(Entries provided)

(** * yt-dlp GUI: the download worker, the cookie selection and the settings file

    A shallow embedding of [yt_dlp_gui.py].  Python statements that emit
    signals, spawn the child process, or assign attributes are written in a
    small state-and-exception monad; the external world (the child process,
    the directory picker, the file system, the toolkit's constructors) enters
    as explicit arguments or section variables. *)

From Stdlib Require Import ZArith Ascii String List.
From stdpp Require Import base option list strings gmap.

Set Warnings "-register-all".
Local Open Scope string_scope.
Local Open Scope list_scope.

(** ** Python strings

    A [str] is modelled as a Rocq [string] whose characters are the code
    points below 256. *)

Module Py.

(** [str.isspace] on one character: the code points below 256 that Python
    treats as whitespace (TAB..CR, FS..US, SPACE, NEL, NBSP). *)
Definition isspace (c : ascii) : bool :=
  let n := nat_of_ascii c in
  (Nat.leb 9 n && Nat.leb n 13) || (Nat.leb 28 n && Nat.leb n 32)
  || Nat.eqb n 133 || Nat.eqb n 160.

(** [s.lstrip()]. *)
Fixpoint lstrip (s : string) : string :=
  match s with
  | EmptyString => EmptyString
  | String c s' => if isspace c then lstrip s' else s
  end.

(** [s.rstrip()]. *)
Fixpoint rstrip (s : string) : string :=
  match s with
  | EmptyString => EmptyString
  | String c s' =>
      match rstrip s' with
      | EmptyString => if isspace c then EmptyString else String c EmptyString
      | r => String c r
      end
  end.

(** [s.strip()]: whitespace removed at both ends. *)
Definition strip (s : string) : string := rstrip (lstrip s).

(** Truthiness of a [str]: [bool(s)], false exactly for the empty string. *)
Definition truthy (s : string) : bool :=
  match s with EmptyString => false | String _ _ => true end.

(** Truthiness of an argument that is either [None] or a [str]. *)
Definition truthy_opt (o : option string) : bool :=
  match o with None => false | Some s => truthy s end.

(End Entries provided)

Aim of the task:
Could you count the lines in the entries that hold the word "points"? Only the number is wanted.

Response area:
2